Updated November 2019
Summers at Open Sky are spent in the high country of southwest Colorado, amongst the aspen groves and mountain peaks of the San Juan National Forest. As the season changes from summer to fall, so does our location. In early October, we make the annual move to our winter base camp and course area, where the magic of the canyon country in southeast Utah.
Our southeastern Utah location boasts a dry and hospitable climate; a welcomed alternative to the more harsh and snowy landscapes of Colorado winters. In the weeks leading up to the move, our Operations team remains hard at work in our Utah course area preparing team sites and base camp structures.
One significant enhancement to base camp in recent years is the creation of gravel pathways to, from, and within each team site. Why does this matter? Historically, one of the biggest challenges in winter is the clay and mud build-up inherent to the land. “Putting gravel down on trails and in the camps vastly improves the student experience,” said Doug Maxwell, Operations Director. “When students return to base camp each week, they’ll spend less time cleaning and drying themselves and their gear. This allows for more time to engage in the deeper therapeutic work, practice skills, and build relationships with the team.”
Camp shelters are also an important aspect of each team site. “Camp shelters give students and guides an organized, permanent, and sheltered space to prepare food, and organize cookware as well as group and personal gear ” Doug noted.
All team sites also have canvas wall tents furnished with potbelly stoves. The canvas tents are used for sleeping, drying gear after expedition, and for group yoga. When the stove is utilized, it will provide enough warmth for students to be comfortable in T-shirts while inside the tent even if temperatures are colder outside.
Each team site has a permanent shower stall structures to allow for warm showers while at base camp.
As always, tipis (a defining feature of Open Sky’s winter base camp) provide shelter during the winter. Tipis are a great place to gather around the fire, hold group sessions, and eat meals if there is inclement weather. Tipis are also used to host graduation ceremonies for our families and students.

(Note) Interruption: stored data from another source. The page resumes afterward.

(* ===== verification/MultipathProofs.v ===== *)
(** Properties of the multipath devices of a node: nothing of a device is removed
    before its map was flushed; and which device a volume path is taken for. *)
From stdpp Require Import base strings list gmap.
From S2P Require Import Prelude GoLib IboxTypes Traces Fmt Csi Host Mount Multipath NodeKinds.
From Stdlib Require Import ZArith Lia Ascii.

Local Open Scope string_scope.
Local Open Scope list_scope.

(** ** Commands *)

Lemma rev_string_acc s acc : rev_string s acc = rev_string s "" +:+ acc.
Proof.
  revert acc. induction s as [|c s IH]; intros acc; cbn; [done|]. by rewrite IH, (IH (String c "")), app_assoc_s.
Qed.
Lemma drop_while_stops f s d y : f d = false -> exists s', drop_while f (s +:+ String d y) = s' +:+ String d y.
Proof.
  intros Hd. induction s as [|x s IH]; cbn; [rewrite Hd; by exists ""|].
  destruct (f x); [done|]. by exists (String x s).
Qed.
Lemma rev_string_app a b acc : rev_string (a +:+ b) acc = rev_string b (rev_string a acc).
Proof. revert acc. induction a; intros acc; cbn; auto. Qed.
Lemma rev_string_inv s : rev_string (rev_string s "") "" = s.
Proof. induction s as [|c s IH]; cbn; [done|]. by rewrite (rev_string_acc s (String c "")), rev_string_app, IH. Qed.
(** A beginning without spaces at its ends stays when the text is trimmed. *)
Lemma TrimSpace_keeps c a d b s :
  String c a = b +:+ String d "" -> is_space c = false -> is_space d = false ->
  exists s', TrimSpace (String c a +:+ s) = String c a +:+ s'.
Proof.
  intros Hab Hc Hd. unfold TrimSpace, trim_func. cbn [drop_while String.append]. rewrite Hc.
  change (String c (a +:+ s)) with (String c a +:+ s). rewrite Hab, !rev_string_app. cbn [rev_string].
  rewrite (rev_string_acc s). 
  destruct (drop_while_stops is_space (rev_string s "") d (rev_string b "") Hd) as [x ->].
  rewrite rev_string_app. cbn [rev_string]. rewrite rev_string_acc, rev_string_inv. exists (rev_string x "").
  change (String c (a +:+ rev_string x "")) with (String c a +:+ rev_string x ""). by rewrite Hab, app_assoc_s.
Qed.

(** A command of bash, and those that take a device or its map apart. *)
Definition command_of {X} (c : ncall X) : option string :=
  match c with Host (Spawn "bash" [_; command]) => Some command | _ => None end.
Definition destroys {X} (c : ncall X) : bool :=
  match command_of c with
  | Some command =>
      existsb (fun p => String.prefix (pipefail p) command) ["echo 1 > /sys/class/scsi_disk/"; "multipathd del path "; "multipath -w "]
  | None => false
  end.
Definition harmless {A} : prog ncall A -> Prop := well (fun X c => destroys c = false).
(** The request for a replica of a volume, over a link, in a pool of the other
    array. *)
Definition replica_request (localEntityID linkID remotePoolID : Z) (remoteEntityName : string) : CreateReplicaRequest :=
  {| CreateReplicaRequest_IsPreferred := None;
     CreateReplicaRequest_SyncInterval := 240000;
     CreateReplicaRequest_Description := "description goes here";
     CreateReplicaRequest_EntityType := "VOLUME";
     CreateReplicaRequest_RemoteEntityName := remoteEntityName;
     CreateReplicaRequest_LocalEntityID := localEntityID;
     CreateReplicaRequest_ReplicationType := "ASYNC";
     CreateReplicaRequest_BaseAction := "NEW";
     CreateReplicaRequest_LinkID := linkID;
     CreateReplicaRequest_RpoValue := 300000;
     CreateReplicaRequest_RemotePoolID := remotePoolID |}.

(** ** Steps of the handlers *)

(** The link of a name, the last if there are more; it must be up. *)
Definition validateLink (linkName : string) : prog rcall (res Link) :=
  try links <- array_list Local GetLinks catch err => Ret (Err err) ;;
  match last (List.filter (fun link => String.eqb (Link_RemoteSystemName link) linkName) links) with
  | None => Ret (Err (EText ("could not find replication link " +:+ linkName)))
  | Some link =>
      if (Link_ID link =? 0)%Z
      then Ret (Err (EText ("link ID was 0 for replication link " +:+ linkName)))
      else if negb (String.eqb (Link_LinkState link) "UP")
      then Ret (Err (EText ("replication link state " +:+ Link_LinkState link +:+ " was invalid for replication link " +:+ linkName)))
      else Ret (Ok link)
  end.

Definition getSecretForLink (linkName : string) : prog call (res Secret) :=
  client <- kubeAPI BuildClient ;;
  match client with
  | Some err => Ret (Err err)
  | None =>
      namespace <- osAPI (Getenv "POD_NAMESPACE") ;;
      GetSecretContainsName (if String.eqb namespace "" then "infinidat-csi" else namespace) linkName
  end.

(** [req.Parameters[p]], when it is required. *)
Definition required_parameter (req : ReplicationRequest) (id p : string) : res string :=
  if String.eqb (RR_Parameters req).[p] ""
  then Err (EStatus InvalidArgument ("required parameter " +:+ p +:+ " missing, volume ID " +:+ id))
  else Ok (RR_Parameters req).[p].

Section handlers.
Context (url_Parse : string -> res (string * string)) (url_ParseRequestURI : string -> bool).
(* ===== verification/ReplicationProofs.v ===== *)
(** Properties of the replication service: when a replica is made, and how the
    direction of a replica is switched. *)
From S2P Require Import Prelude GoLib IboxTypes Traces Fmt Csi KubeClient StorageCommon Replication.
From stdpp Require Import base strings list gmap.
From Stdlib Require Import ZArith Lia.

Local Open Scope string_scope.
Local Open Scope list_scope.

Ltac wp_reduce ::= cbn [wp bind defer trigger fst snd iboxAPI kubeAPI osAPI array interp at_site].

(** ** Changes of two arrays *)

(** The calls of a trace that change one of the arrays. *)
Definition switches (t : list (evt rcall)) : list (evt rcall) :=
  List.filter (fun e => match e with
                        | Evt c _ => match c with Array _ i => changes i | _ => false end
                        end) t.

(** The array a volume is replicated from, if it is replicated. *)
Definition turn (d : option site) (e : evt rcall) : option site :=
  match e with
  | Evt c x =>
      match c in rcall X return X -> option site with
      | Array s i =>
          match i in ibox X return X -> option site with
          | DeleteReplica _ => fun err => if err is Some _ then d else None
          | CreateReplica _ => fun r => if r is Ok _ then Some s else d
          | _ => fun _ => d
          end
      | _ => fun _ => d
      end x
  end.
Definition direction (d : option site) (t : list (evt rcall)) : option site := foldl turn d t.

(** A replica is deleted on one array and one for the other direction made on the
    other; the second only after the first, and success only after both. *)
Inductive switched (from to : site) (deleted : Z) (request : CreateReplicaRequest) : list (evt rcall) -> res unit -> Prop :=
| not_deleted err e : switched from to deleted request [Evt (Array from (DeleteReplica deleted)) (Some err)] (Err e)
| not_created e : switched from to deleted request [Evt (Array from (DeleteReplica deleted)) None] (Err e)
| not_taken err e : switched from to deleted request
    [Evt (Array from (DeleteReplica deleted)) None; Evt (Array to (CreateReplica request)) (Err err)] (Err e)
| taken replica : switched from to deleted request
    [Evt (Array from (DeleteReplica deleted)) None; Evt (Array to (CreateReplica request)) (Ok replica)] (Ok tt).

Lemma switched_direction from to deleted request t r d :
  switched from to deleted request t r ->
  match r with
  | Ok _ => direction d t = Some to
  | Err _ => direction d t = d \/ direction d t = None
  end.
Proof. intros []; cbn; auto. Qed.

A large pavilion was constructed to host weekly Community Meditation, graduations, and seasonal Talent Shows. Nearby, Family Services sites contain tipis for families who participate in the 3-day/2-night Family QuestTM intensives.
Infrastructure at our winter base camp is a crucial way we prioritize the safety of our students and enhance the therapeutic wilderness experience for adolescents and young adults. To learn more about winter weather-related protocols, procedures, training, and gear, visit our Winter Safety page.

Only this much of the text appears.